L’épilogue judiciaire est particulièrement amer pour les familles. Après dix ans de bataille procédurale et de multiples rebondissements (non-lieu prononcé, puis annulé), le tribunal de Rennes relaxe les deux policiers mis en examen pour « non-assistance à personne en danger » en mai 2015. Ce verdict final, malgré la reconnaissance tardive d’une course-poursuite par l’Inspection générale des services, a laissé les familles « écœurées et dégoûtées », renforçant le sentiment d’une impunité policière systémique dans les quartiers.

Les propositions insoumises contre les violences policières Le drame de Zyed et Bouna et la révolte de 2005, symboles de la violence policière et du racisme systémique dans les quartiers, résonnent directement avec les propositions programmatiques de La France insoumise (LFI) contenues dans « L’Avenir en Commun ». Jean-Luc Mélenchon et LFI considèrent le racisme et les violences policières comme des réalités « profondément entremêlées » et des composantes fondamentales du « programme fasciste » qui menace la société. La réponse de LFI face à la tragédie de 2005, et aux incidents similaires qui s’accumulent depuis, se traduit par un vaste plan visant à refonder la police et à rétablir une « République universaliste ».

Pour rompre avec la doctrine de l’escalade policière qui a conduit à la mort de Zyed et Bouna, LFI propose des mesures de bon sens : le démantèlement des BAC (Brigades anticriminalité) et des BRAV-M, l’abrogation de la loi Cazeneuve de 2017 sur le refus d’obtempérer, et l’interdiction des armes létales de maintien de l’ordre (tasers, Flash-Ball).
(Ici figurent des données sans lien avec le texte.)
Lemma linux_cancel_releases_witness :
  Linux.fut linux_started = Pending /\
  exists w', Linux.run 5 [Linux.Cancel; Linux.RunCallback] linux_started = (inr tt, w')
    /\ Linux.fut w' = Cancelled /\ Linux.resolutions w' = 0%nat
    /\ Linux.closed w' = true
    /\ Linux.trace w' = Linux.trace linux_started ++ [RemoveReader 5; OsClose 5]
    /\ count_calls is_os_close (Linux.trace w') = 1%nat.
Proof.
  split; [vm_compute; reflexivity|].
  apply linux_cancel_releases; [apply linux_started_reachable|vm_compute; reflexivity].
Defined.

(** When [proactor.wait_for_handle] raises, the Windows [wait_until]
    propagates the exception without closing the waitable timer it created
    and armed: no [CloseHandle] is made. *)
Lemma windows_wait_failure_leaks_handle env dt e :
  loop_proactor env = true -> create_waitable_ret env <> 0 ->
  set_waitable_ret env = true -> wait_for_handle_exc env = Some e ->
  Windows.wait_until env dt []
  = (inl e, [CreateWaitableTimerW (create_waitable_ret env);
             SetWaitableTimer (create_waitable_ret env)
                              (unix_to_windows_ticks (py_timestamp env dt));
             WaitForHandle (create_waitable_ret env)]).
Proof.
  intros Hp Hc Hs He. unfold Windows.wait_until. pym.
  rewrite Hp. apply Z.eqb_neq in Hc. rewrite Hc, Hs, He. reflexivity.
Qed.

Lemma windows_wait_failure_leaks_handle_witness :
  loop_proactor env_register_fails = true
  /\ create_waitable_ret env_register_fails <> 0
  /\ set_waitable_ret env_register_fails = true
  /\ wait_for_handle_exc env_register_fails = Some OSError
  /\ Windows.wait_until env_register_fails naive_dt []
     = (inl OSError,
        [CreateWaitableTimerW 7;
         SetWaitableTimer 7 (unix_to_windows_ticks (py_timestamp env_register_fails naive_dt));
         WaitForHandle 7]).
Proof.
  do 4 (split; [vm_compute; first [reflexivity|discriminate]|]).
  apply (windows_wait_failure_leaks_handle env_register_fails naive_dt OSError);
    vm_compute; first [reflexivity|discriminate].
Defined.
(** * DNS seed-list and TXT option resolution of the driver (x/mongo/driver/dns/dns.go)

    A shallow embedding of [dns.go]: the two public entry points
    [ResolveHostFromSrvRecords] and
    [ResolveAdditionalQueryParametersFromTxtRecords], the fetch step
    [fetchSeedlistFromSRV] and the two validators [validateSRVResult] and
    [validateTXTResult], together with the functions of Go's [strings], [net]
    and [fmt] packages that they call.

    Conventions.
    - A Go [string] is a sequence of bytes: Rocq's [string] (a list of
      [ascii], one per byte).
    - A Go [error] result is [option error], [None] being [nil]; a function
      returning [([]string, error)] returns the pair as the source writes it.
    - A slice expression or an index out of range panics in Go: code that
      slices or indexes by a computed position returns in [exec], whose
      [Panic] is the run-time panic.
    - The system resolver is a parameter ([Env]); every query sent to it is
      recorded, in order, next to the result of the call. *)

From Stdlib Require Import ZArith NArith Ascii String DecimalString DecimalN Bool Lia.
From stdpp Require Import base tactics option list strings.

Local Open Scope string_scope.
Local Open Scope list_scope.

(** ** Go's [strings] package, for the calls made by [dns.go] *)

Module strings.

(** Go's [len(s)] for a string. *)
Definition len (s : string) : nat := String.length s.

(** [strings.IndexByte(s, c)]: position of the first [c], Go's [-1] is [None]. *)
Fixpoint IndexByte (s : string) (c : ascii) : option nat :=
  match s with
  | EmptyString => None
  | String a rest =>
      if Ascii.eqb a c then Some 0
      else match IndexByte rest c with
           | Some i => Some (S i)
           | None => None
           end
  end.

(** [strings.LastIndexByte(s, c)]: position of the last [c]. *)
Fixpoint LastIndexByte (s : string) (c : ascii) : option nat :=
  match s with
  | EmptyString => None
  | String a rest =>
      match LastIndexByte rest c with
      | Some i => Some (S i)
      | None => if Ascii.eqb a c then Some 0 else None
      end
  end.

(** [strings.HasPrefix(s, prefix)]. *)
Fixpoint HasPrefix (s prefix : string) : bool :=
  match prefix, s with
  | EmptyString, _ => true
  | String _ _, EmptyString => false
  | String p prefix', String a s' => Ascii.eqb a p && HasPrefix s' prefix'
  end.

(** [strings.Contains(s, substr)]. *)
Fixpoint Contains (s substr : string) : bool :=
  HasPrefix s substr ||
  match s with
  | EmptyString => false
  | String _ s' => Contains s' substr
  end.

(** [strings.Split(s, sep)] for a separator of one byte, the only kind
    [dns.go] passes ([","] and ["."]): the substrings between the
    separators, one more than there are separators; [[s]] when [s] has
    none, and [[""]] for the empty string. *)
Fixpoint Split (s : string) (sep : ascii) : list string :=
  match s with
  | EmptyString => [EmptyString]
  | String a rest =>
      if Ascii.eqb a sep then EmptyString :: Split rest sep
      else match Split rest sep with
           | field :: fields => String a field :: fields
           | [] => [String a EmptyString]
           end
  end.

(** [strings.Cut(s, sep)] for a separator of one byte: the text before and
    after the first separator. *)
Fixpoint Cut (s : string) (sep : ascii) : option (string * string) :=
  match s with
  | EmptyString => None
  | String a rest =>
      if Ascii.eqb a sep then Some (EmptyString, rest)
      else match Cut rest sep with
           | Some (before, after) => Some (String a before, after)
           | None => None
           end
  end.

(** [strings.SplitN(s, sep, 2)] for a separator of one byte: at most two
    substrings, the second being the unsplit remainder after the first
    separator. *)
Definition SplitN2 (s : string) (sep : ascii) : list string :=
  match Cut s sep with
  | Some (before, after) => [before; after]
  | None => [s]
  end.

(** [strings.FieldsFunc(s, f)] for a predicate [f] that holds of one-byte
    runes only: the maximal runs of bytes that do not satisfy [f]; empty
    fields are never produced. *)
Fixpoint FieldsFunc (s : string) (f : ascii -> bool) : list string :=
  match s with
  | EmptyString => []
  | String a rest =>
      if f a then FieldsFunc rest f
      else match rest with
           | EmptyString => [String a EmptyString]
           | String b _ =>
               if f b then String a EmptyString :: FieldsFunc rest f
               else match FieldsFunc rest f with
                    | field :: fields => String a field :: fields
                    | [] => [String a EmptyString]
                    end
           end
  end.

(** [strings.Join(elems, "")]. *)
Fixpoint Join (elems : list string) : string :=
  match elems with
  | [] => EmptyString
  | e :: elems' => e ++ Join elems'
  end.

(** [strings.TrimSuffix(s, suffix)] for a suffix of one byte: [s] without
    that byte at its end, once; [s] itself when it does not end with it. *)
Fixpoint TrimSuffix (s : string) (suffix : ascii) : string :=
  match s with
  | EmptyString => EmptyString
  | String a EmptyString => if Ascii.eqb a suffix then EmptyString else s
  | String a rest => String a (TrimSuffix rest suffix)
  end.

(** The ASCII path of [strings.ToLower]: ['A'..'Z'] shifted by ['a' - 'A']. *)
Definition lowerByte (a : ascii) : ascii :=
  let n := N_of_ascii a in
  if (65 <=? n)%N && (n <=? 90)%N then ascii_of_N (n + 32) else a.

Fixpoint lowerASCII (s : string) : string :=
  match s with
  | EmptyString => EmptyString
  | String a rest => String (lowerByte a) (lowerASCII rest)
  end.

(** [isASCII]: no byte of [s] is [utf8.RuneSelf] (0x80) or above. *)
Fixpoint isASCII (s : string) : bool :=
  match s with
  | EmptyString => true
  | String a rest => (N_of_ascii a <? 128)%N && isASCII rest
  end.

(** [strings.ToLower(s)]. Go lowers a string of ASCII bytes byte by byte,
    and maps any other string rune by rune through the Unicode tables,
    [strings.Map(unicode.ToLower, s)]; the tables belong to Go's library
    and are the parameter [mapUnicodeLower]. *)
Definition ToLower (mapUnicodeLower : string -> string) (s : string) : string :=
  if isASCII s then lowerASCII s else mapUnicodeLower s.
(** C7 as the code has it.  If a frame of a TIFF reports a zero or missing
    width or height, or yields a missing or empty pixel buffer, [ocrTiff]
    throws: it returns no text, not even that of the frames before.  With
    the UTIF functions there, the error is the one of the first frame that
    fails: when the frames before the malformed one were read, it is the
    error raised for that frame, whose message is
    "TIFF page N has invalid dimensions (WxH)." for a zero or missing
    dimension and "TIFF page N produced empty pixel data." otherwise, with
    [N] the 1-based index of the frame; when a frame before it failed, it is
    the error of that earlier frame. *)
Theorem tiff_malformed_frame_aborts : forall utif env worker pre p post,
  malformedFrame p = true ->
  (exists e, ocrTiff utif env worker (pre ++ p :: post) = Throw e)
  /\ (usableUtif utif = true ->
      (forall texts, ocrTiffPages env worker 0 pre = Ok texts ->
       let n := dec_of_N (N.of_nat (List.length pre + 1)) in
       ocrTiff utif env worker (pre ++ p :: post)
       = Throw (Error (if falsyDim (ifd_width p) || falsyDim (ifd_height p)
                       then "TIFF page " ++ n ++ " has invalid dimensions ("
                              ++ showDim (ifd_width p) ++ "x"
                              ++ showDim (ifd_height p) ++ ")."
                       else "TIFF page " ++ n ++ " produced empty pixel data.")))
      /\ (forall e, ocrTiffPages env worker 0 pre = Throw e ->
          ocrTiff utif env worker (pre ++ p :: post) = Throw e)).
Proof.
  intros utif env worker pre p post Hbad.
  assert (Hpages : forall i,
             exists e, ocrTiffPages env worker i (pre ++ p :: post) = Throw e).
  { intros i. rewrite ocrTiffPages_app.
    destruct (ocrTiffPages env worker i pre) as [ts|e]; [ | eexists; reflexivity ].
    cbn [bind ocrTiffPages].
    rewrite (ocrTiffPage_malformed env worker (i + List.length pre) p Hbad).
    eexists. reflexivity. }
  split.
  - unfold ocrTiff.
    destruct (negb (has_decode utif)); [ eexists; reflexivity | ].
    destruct (negb (has_toRGBA8 utif)); [ eexists; reflexivity | ].
    destruct (pre ++ p :: post) eqn:El; [ eexists; reflexivity | ].
    destruct (_ && _)%bool; [ eexists; reflexivity | ].
    destruct (Hpages 0%nat) as [e ->].
    eexists. reflexivity.
  - clear Hpages. intros Hu.
    assert (Hne : pre ++ p :: post <> []) by (destruct pre; discriminate).
    rewrite (usableUtif_run _ _ _ _ Hu Hne), ocrTiffPages_app.
    split.
    + intros texts Hpre. rewrite Hpre. cbn [bind ocrTiffPages Nat.add].
      rewrite (ocrTiffPage_malformed env worker (List.length pre) p Hbad).
      reflexivity.
    + intros e Hpre. rewrite Hpre. reflexivity.
Qed.
(** The claim of C4 fails on [DataSync.sync] of datasync/datasync/sync.py,
    whose handler ends in [raise]: with the mappings [ghost] (no such
    table) and [users], the exception of the first mapping leaves [sync],
    nothing is recorded in [stats['tables']] and the second mapping is never
    processed, MongoDB staying empty, although alone it syncs two
    records. *)
Lemma C4_counterexample :
  fst examples.run_ghost_then_users =
    Raise (DatabaseError "relation does not exist: ghost")
  /\ datasync_sync.tables (datasync_sync.stats (heap (snd examples.run_ghost_then_users)))
     = []
  /\ mongo (store (snd examples.run_ghost_then_users)) = []
  /\ (exists st, fst examples.run_users_alone = Ok st
                 /\ datasync_sync.total_synced st = 2)
  /\ List.length (collection_of (store (snd examples.run_users_alone)) "users") = 2%nat.
Proof.
  vm_compute. repeat split. eexists. split; reflexivity.
Qed.

(** C4, amended.  In the baseline [SyncEngine.sync_once] an exception that
    the directional sync of one mapping raises is caught at that mapping,
    logged and counted in [errors], and the loop goes on with the mappings
    that are left; [sync_once] itself never raises.  In the sequential
    [SyncEngine.sync_table] an exception raised by the directional passes
    is appended to the [errors] of that table's result and [sync_all] goes
    on with the tables that are left; once the primary key has been looked
    up, [sync_table] never raises.  [DataSync.sync] of
    datasync/datasync/sync.py counts the error in the mapping's
    [table_stats] and raises it again: the exception ends the loop and the
    mappings that are left are not processed. *)
Theorem C4_failure_of_one_mapping :
  forall (RT : Runtime) (W : Type) (St : Store W),
    (forall fuel cfg before m after (s s1 s1' : state sync_engine.SyncStats W) e,
        for_each before (sync_engine.sync_mapping fuel cfg) s = (Ok tt, s1) ->
        sync_engine.dispatch fuel cfg m s1 = (Raise e, s1') ->
        for_each (before ++ m :: after) (sync_engine.sync_mapping fuel cfg) s =
        for_each after (sync_engine.sync_mapping fuel cfg)
          (mk_state (sync_engine.incr_errors (heap s1')) (store s1') (clock s1')
             (logs s1' ++ [mk_log ERROR "Error syncing {mapping.postgres_table}: {e}"
                                  [FStr (sync_engine.postgres_table m); FExn e]])))
    /\ (forall fuel cfg ms (s : state sync_engine.SyncStats W) e,
        fst (sync_engine.sync_once fuel cfg ms s) <> Raise e)
    /\ (forall fuel config table rest results
               (s s1 s2 : state seq_sync_engine.SyncResult W) pk_col e,
        seq_sync_engine._get_primary_key table
          (mk_state (seq_sync_engine.mk_SyncResult 0 0 0 []) (store s) (clock s) (logs s))
        = (Ok pk_col, s1) ->
        seq_sync_engine.sync_directions fuel config table pk_col
          (mk_state (heap s1) (store s1) (clock s1)
             (logs s1 ++ [mk_log INFO "Syncing table: {table} (direction: {direction})"
                                 [FStr table; FStr (seq_sync_engine.direction config)]]))
        = (Raise e, s2) ->
        let r := seq_sync_engine.append_error
                   ("Error syncing {table}: {str(e)}", [FStr table; FExn e]) (heap s2) in
        seq_sync_engine.sync_tables fuel config (table :: rest) results s =
        seq_sync_engine.sync_tables fuel config rest
          (seq_sync_engine.results_set results table r)
          (mk_state r (store s2) (clock s2)
             (logs s2 ++ [mk_log ERROR "Error syncing table {table}"
                                 [FStr table; FExn e]])))
    /\ (forall fuel config table (s s1 : state seq_sync_engine.SyncResult W) pk_col e,
        seq_sync_engine._get_primary_key table
          (mk_state (seq_sync_engine.mk_SyncResult 0 0 0 []) (store s) (clock s) (logs s))
        = (Ok pk_col, s1) ->
        fst (seq_sync_engine.sync_table fuel config table s) <> Raise e)
    /\ (forall fuel cfg m rest (s s' : state datasync_sync.locals W) e,
        datasync_sync.sync_body fuel cfg m
          (mk_state (datasync_sync.new_table_stats (heap s)) (store s) (clock s) (logs s))
        = (Raise e, s') ->
        for_each (m :: rest) (datasync_sync.sync_mapping fuel cfg) s =
        (Raise e,
         mk_state (datasync_sync.add_error (heap s')) (store s') (clock s')
           (logs s' ++ [mk_log ERROR "Error syncing {pg_table}: {e}"
                               [FStr (datasync_sync.postgres_table m); FExn e]]))).
Proof.
  intros RT W St. repeat split.
  - intros fuel cfg before m after s s1 s1' e Hbefore Hm.
    rewrite for_each_app, Hbefore. cbn [for_each]. unfold bind at 1.
    rewrite (sync_mapping_caught _ _ _ _ _ _ Hm). reflexivity.
  - intros fuel cfg ms s e. apply sync_once_never_raises.
  - intros fuel config table rest results s s1 s2 pk_col e Hpk Hdir r.
    cbn [seq_sync_engine.sync_tables]. unfold bind at 1.
    unfold seq_sync_engine.sync_table.
    unfold bind at 1, modify_heap at 1. cbn [heap store clock logs].
    unfold bind at 1. rewrite Hpk.
    unfold bind at 1, logger at 1.
    unfold bind at 1, try_except at 1. rewrite Hdir.
    reflexivity.
  - intros fuel config table s s1 pk_col e Hpk.
    unfold seq_sync_engine.sync_table.
    unfold bind at 1, modify_heap at 1. cbn [heap store clock logs].
    unfold bind at 1. rewrite Hpk.
    unfold bind at 1, logger at 1.
    unfold bind at 1, try_except at 1.
    match goal with |- context [seq_sync_engine.sync_directions ?a ?b ?c ?d ?s0] =>
      destruct (seq_sync_engine.sync_directions a b c d s0) as [[[]|e'|] s2]
    end; cbn; discriminate.
  - intros fuel cfg m rest s s' e Hbody.
    cbn [for_each]. unfold bind at 1.
    unfold datasync_sync.sync_mapping.
    unfold bind at 1, modify_heap at 1.
    unfold bind at 1, try_except at 1. rewrite Hbody.
    reflexivity.
Qed.

(** ** Paging through a table *)

Lemma insert_row_perm key r l : Permutation (insert_row key r l) (r :: l).
Proof.
  induction l as [|x l IH]; cbn.
  - apply Permutation_refl.
  - destruct (value_leb _ _).
    + apply Permutation_refl.
    + apply perm_trans with (x :: r :: l).
      * now apply perm_skip.
      * apply perm_swap.
Qed.

Lemma order_by_perm key rs : Permutation (order_by key rs) rs.
Proof.
  induction rs as [|r rs IH]; cbn.
  - apply perm_nil.
  - apply perm_trans with (r :: order_by key rs).
    + apply insert_row_perm.
    + now apply perm_skip.
Qed.

Lemma order_by_length key rs : List.length (order_by key rs) = List.length rs.
Proof. apply Permutation_length, order_by_perm. Qed.

Lemma chunks_fuel n l :
  (0 < n)%nat ->
  forall f1 f2,
    (List.length l <= f1)%nat -> (List.length l <= f2)%nat ->
    chunks f1 n l = chunks f2 n l.
Proof.
  intros Hn f1. revert l.
  induction f1 as [|f1 IH]; intros l f2 H1 H2.
  - destruct l; [|cbn in H1; lia]. destruct f2; reflexivity.
  - destruct l as [|x l]; [destruct f2; reflexivity|].
    destruct f2 as [|f2]; [cbn in H2; lia|].
    cbn [chunks]. f_equal.
    apply IH; rewrite length_skipn; cbn [List.length] in *; lia.
Qed.




Lemma existsb_eqb_In k l : In k l -> existsb (String.eqb k) l = true.
Proof.
  intros Hin. apply existsb_exists. exists k. split; [exact Hin | apply String.eqb_refl].
Qed.

Lemma same_postgres_refl w : same_postgres w w.
Proof. repeat split. Qed.

Lemma same_postgres_trans w1 w2 w3 :
  same_postgres w1 w2 -> same_postgres w2 w3 -> same_postgres w1 w3.
Proof.
  unfold same_postgres. intros (A1 & B1 & C1) (A2 & B2 & C2).
  repeat split; congruence.
Qed.

(** *** The connection handlers over the in-memory store *)

Section MemDb.
Context {H : Type}.

Lemma mem_fetch_batch (s : state H world) t tb key L off :
  connected (store s) = true ->
  lookup (pg (store s)) t = Some tb ->
  In key (columns tb) ->
  0 <= L -> 0 <= off ->
  let page := firstn (Z.to_nat L) (skipn (Z.to_nat off) (order_by key (rows tb))) in
  db.fetch_batch t key L off s =
  (Ok page, mk_state (heap s) (log_page (store s) page) (clock s) (logs s)).
Proof.
  intros Hc Ht Hk HL Hoff page.
  unfold db.fetch_batch, db.cursor.
  cbn [pool_open mem_store]. rewrite Hc. cbn [negb].
  unfold bind at 1, call at 1. cbn [getconn mem_store].
  unfold try_finally, try_except.
  unfold bind at 1. unfold bind at 1, call at 1.
  cbn [execute mem_store store heap clock logs mem_execute].
  rewrite Ht, (existsb_eqb_In _ _ Hk). cbn [negb].
  destruct (Z.ltb_spec L 0); [lia|]. destruct (Z.ltb_spec off 0); [lia|].
  cbn [orb]. reflexivity.
Qed.

Lemma mem_get_row_count (s : state H world) t tb :
  connected (store s) = true ->
  lookup (pg (store s)) t = Some tb ->
  db.get_row_count t s = (Ok (VInt (Z.of_nat (List.length (rows tb)))), s).
Proof.
  intros Hc Ht. destruct s as [h w c l]. cbn [store] in *.
  unfold db.get_row_count, db.cursor.
  cbn [pool_open mem_store store]. rewrite Hc. cbn [negb].
  unfold bind at 1, call at 1. cbn [getconn mem_store].
  unfold try_finally, try_except.
  unfold bind at 1. unfold bind at 1, call at 1.
  cbn [execute mem_store store heap clock logs mem_execute].
  rewrite Ht. reflexivity.
Qed.
(** * typescript-lsp-mcp: the TypeScript language-service wrapper

    A shallow embedding of [src/ts-service.ts] (coordinate mapper, document
    overlay store, project-root resolution, engine resolution, session
    cache) and of the [switch_workspace] tool of [src/index.ts], with the
    properties the specification states about them.

    Conventions of the embedding:
    - a JavaScript [string] is a [string] of code units; only the length of
      a string and the positions of its line feeds are ever observed;
    - a JavaScript [number] used as a line, a column, an offset or a
      version is an integer, modelled in [Z];
    - a [Map] whose iteration order is observed is an insertion-ordered
      association list ([JsMap]), a [Set] an insertion-ordered duplicate
      free list; a [Map] that is only looked up is a [gmap];
    - the module-level caches form one [State] record that is threaded
      through the functions by a small state-and-exception monad;
    - node's [path] and [fs] modules and the TypeScript engine are external:
      they are interfaces ([PathOps], [FsOps], [TypeScriptModule]) over
      which every theorem is universally quantified. *)

From Stdlib Require Import ZArith String Ascii List Lia Bool.
From stdpp Require Import base option list gmap strings pretty.

Local Open Scope string_scope.
Local Open Scope list_scope.
Local Open Scope Z_scope.

(** ** Strings as JavaScript sees them *)

Module Js.

(** The line feed, ["\n"]. *)
Definition LF : ascii := Ascii.ascii_of_nat 10.

(** [s.length] *)
Definition strlen (s : string) : Z := Z.of_nat (String.length s).
(** X7. One name alone fills every square, in both revisions and for every
    seed. *)
Theorem single_name (x : string) (seed : Z) :
  elems (AppV1.generate (of_list [x]) seed) = replicate 100 (Some x)
  ∧ elems (AppV2.assign (of_list [x]) seed) = replicate 100 (Some x).
Proof.
  assert (Hfill : Spec.cyclic_fill [x] = replicate 100 (Some x)).
  { unfold Spec.cyclic_fill. apply list_eq. intros i.
    rewrite list_lookup_fmap.
    destruct (decide (i < 100)%nat) as [Hi|Hi].
    - rewrite lookup_seq_lt, lookup_replicate_2 by done.
      cbn [fmap option_fmap option_map length]. by rewrite Nat.mod_1_r.
    - rewrite lookup_seq_ge by lia. symmetry.
      apply lookup_replicate_None. lia. }
  split.
  - rewrite v1_generate_names by (cbn; lia). cbn [elems]. rewrite Hfill.
    symmetry. apply replicate_as_Forall. split.
    + by rewrite spec_permute_length, length_replicate.
    + rewrite spec_permute_perm. by apply Forall_replicate.
  - rewrite v2_assign by (cbn; lia). cbn [elems]. by unfold Spec.assign.
Qed.

(** ** The table *)

Lemma squares_by_index (squares : jsarray string) :
  length (elems squares) = 100%nat →
  (λ k : nat, default ""%string (get squares (Z.of_nat k))) <$> seq 0 100
    = default ""%string <$> elems squares.
Proof.
  intros Hlen. apply list_eq. intros i. rewrite !list_lookup_fmap.
  destruct (decide (i < 100)%nat) as [Hi|Hi].
  - rewrite lookup_seq_lt by done. cbn [fmap option_fmap option_map Nat.add].
    rewrite get_elem by lia.
    by destruct (lookup_lt_is_Some_2 (elems squares) i ltac:(lia)) as [v ->].
  - rewrite lookup_seq_ge, lookup_ge_None_2 by lia. done.
Qed.

Lemma v1_table_cells squares colTeam rowTeam :
  td_texts (AppV1.buildTable squares colTeam rowTeam)
    = (λ k : nat, default ""%string (get squares (Z.of_nat k))) <$> seq 0 100
  ∧ count_tag "tr" (AppV1.buildTable squares colTeam rowTeam)
    = (11 + if decide (colTeam = ""%string) then 0 else 1)%nat.
Proof.
  unfold AppV1.buildTable. destruct (decide (colTeam = ""%string)); by vm_compute.
Qed.

Lemma v2_table_cells squares colTeam rowTeam :
  td_texts (AppV2.buildTable squares colTeam rowTeam)
    = (λ k : nat, default ""%string (get squares (Z.of_nat k))) <$> seq 0 100
  ∧ count_tag "tr" (AppV2.buildTable squares colTeam rowTeam)
    = (11 + if decide (colTeam = ""%string) then 0 else 1)%nat.
Proof.
  unfold AppV2.buildTable.
  assert (Hb : bool_decide (rowTeam ≠ ""%string)
               = if decide (rowTeam = ""%string) then false else true).
  { destruct (decide _) as [Hr|Hr].
    - apply bool_decide_eq_false_2. by intros [].
    - by apply bool_decide_eq_true_2. }
  rewrite Hb.
  destruct (decide (colTeam = ""%string)), (decide (rowTeam = ""%string));
    by vm_compute.
Qed.

(** X10. The cells of the table, read row by row, are the 100 squares, and the
    table has the row of the digits and ten rows of names, with one more
    row on top exactly when a column label is given; in both revisions. *)
Theorem buildTable_cells (squares : jsarray string) (colTeam rowTeam : string) :
  length (elems squares) = 100%nat →
  td_texts (AppV1.buildTable squares colTeam rowTeam)
    = default ""%string <$> elems squares
  ∧ td_texts (AppV2.buildTable squares colTeam rowTeam)
    = default ""%string <$> elems squares
  ∧ count_tag "tr" (AppV1.buildTable squares colTeam rowTeam)
    = (11 + if decide (colTeam = ""%string) then 0 else 1)%nat
  ∧ count_tag "tr" (AppV2.buildTable squares colTeam rowTeam)
    = (11 + if decide (colTeam = ""%string) then 0 else 1)%nat.
Proof.
  intros Hlen.
  destruct (v1_table_cells squares colTeam rowTeam) as [H1 H1'].
  destruct (v2_table_cells squares colTeam rowTeam) as [H2 H2'].
  rewrite H1, H2, squares_by_index by done. done.
Qed.

Lemma buildTable_cells_witness :
  let squares := fillSquares (of_list ["A"; "B"; "C"]%string) in
  td_texts (AppV1.buildTable squares "Home" "Away")
    = default ""%string <$> elems squares
  ∧ td_texts (AppV2.buildTable squares "Home" "Away")
    = default ""%string <$> elems squares
  ∧ count_tag "tr" (AppV1.buildTable squares "Home" "Away")
    = (11 + if decide ("Home" = ""%string) then 0 else 1)%nat
  ∧ count_tag "tr" (AppV2.buildTable squares "Home" "Away")
    = (11 + if decide ("Home" = ""%string) then 0 else 1)%nat.
Proof.
  apply (buildTable_cells (fillSquares (of_list ["A"; "B"; "C"]%string))
           "Home" "Away").
  reflexivity.
Defined.

(** ** More on the handlers *)

Lemma v2_submit_inputs p :
  names_input (AppV2.submit p).2 = names_input p
  ∧ seed_input (AppV2.submit p).2 = seed_input p
  ∧ col_team_input (AppV2.submit p).2 = col_team_input p
  ∧ row_team_input (AppV2.submit p).2 = row_team_input p.
Proof.
  unfold AppV2.submit.
  destruct (_ =? _)%Z; [done|]. destruct (_ <? _)%Z; [done|].
  destruct (parseInt _); [|done]. by destruct (AppV2.generate _ _).
Qed.





(** X12. The alerts, in the order of the tests: a text of white space only asks
    for a name, whatever the seed; more than 100 names are too many,
    whatever the seed; and only then a seed that is no number is refused.
    Both revisions raise the same alert. *)
Theorem submit_alerts (p : page) :
  (AppV1.submit p).1 = (AppV2.submit p).1
  ∧ (all_space (names_input p) = true →
     (AppV2.submit p).1 = Some "Please enter at least one name."%string)
  ∧ ((100 < len (parseNames (names_input p)))%Z →
     (AppV2.submit p).1
       = Some "Too many names — the grid has exactly 100 squares. Please enter 100 or fewer names."%string)
  ∧ ((1 ≤ len (parseNames (names_input p)) ≤ 100)%Z →
     parseInt (seed_input p) = None →
     (AppV2.submit p).1
       = Some "Please enter a valid number for the random seed."%string).
Proof.
  split; [|split; [|split]].
  - unfold AppV1.submit, AppV2.submit.
    destruct (_ =? _)%Z; [done|]. destruct (_ <? _)%Z; [done|].
    destruct (parseInt _); [|done]. by destruct (AppV2.generate _ _).
  - intros Hblank%parseNames_len_zero. unfold AppV2.submit.
    by rewrite Hblank.
  - intros Hlen. unfold AppV2.submit.
    by rewrite (proj2 (Z.eqb_neq _ _)), (proj2 (Z.ltb_lt _ _)) by lia.
  - intros Hlen Hseed. unfold AppV2.submit. rewrite Hseed.
    by rewrite (proj2 (Z.eqb_neq _ _)), (proj2 (Z.ltb_ge _ _)) by lia.
Qed.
Le mouvement insoumis prône le retour à une police de proximité axée sur la « sûreté » et la « désescalade ».

Sur le plan de la justice, LFI propose la création d’une Commission « Vérité et Justice » sur les violences policières mortelles ou mutilantes, ainsi que le remplacement de l’IGPN par une autorité de contrôle indépendante. Enfin, pour lutter contre les pratiques discriminatoires qui ont précédé la fuite des adolescents en 2005, le programme prévoit l’instauration d’un récépissé de contrôle d’identité afin de mettre fin aux contrôles au faciès. L’objectif global, comme l’a énoncé Jean-Luc Mélenchon, est de bâtir une société de l’« harmonie des êtres humains » en s’attaquant aux racines sociales (chômage, misère) et institutionnelles du problème.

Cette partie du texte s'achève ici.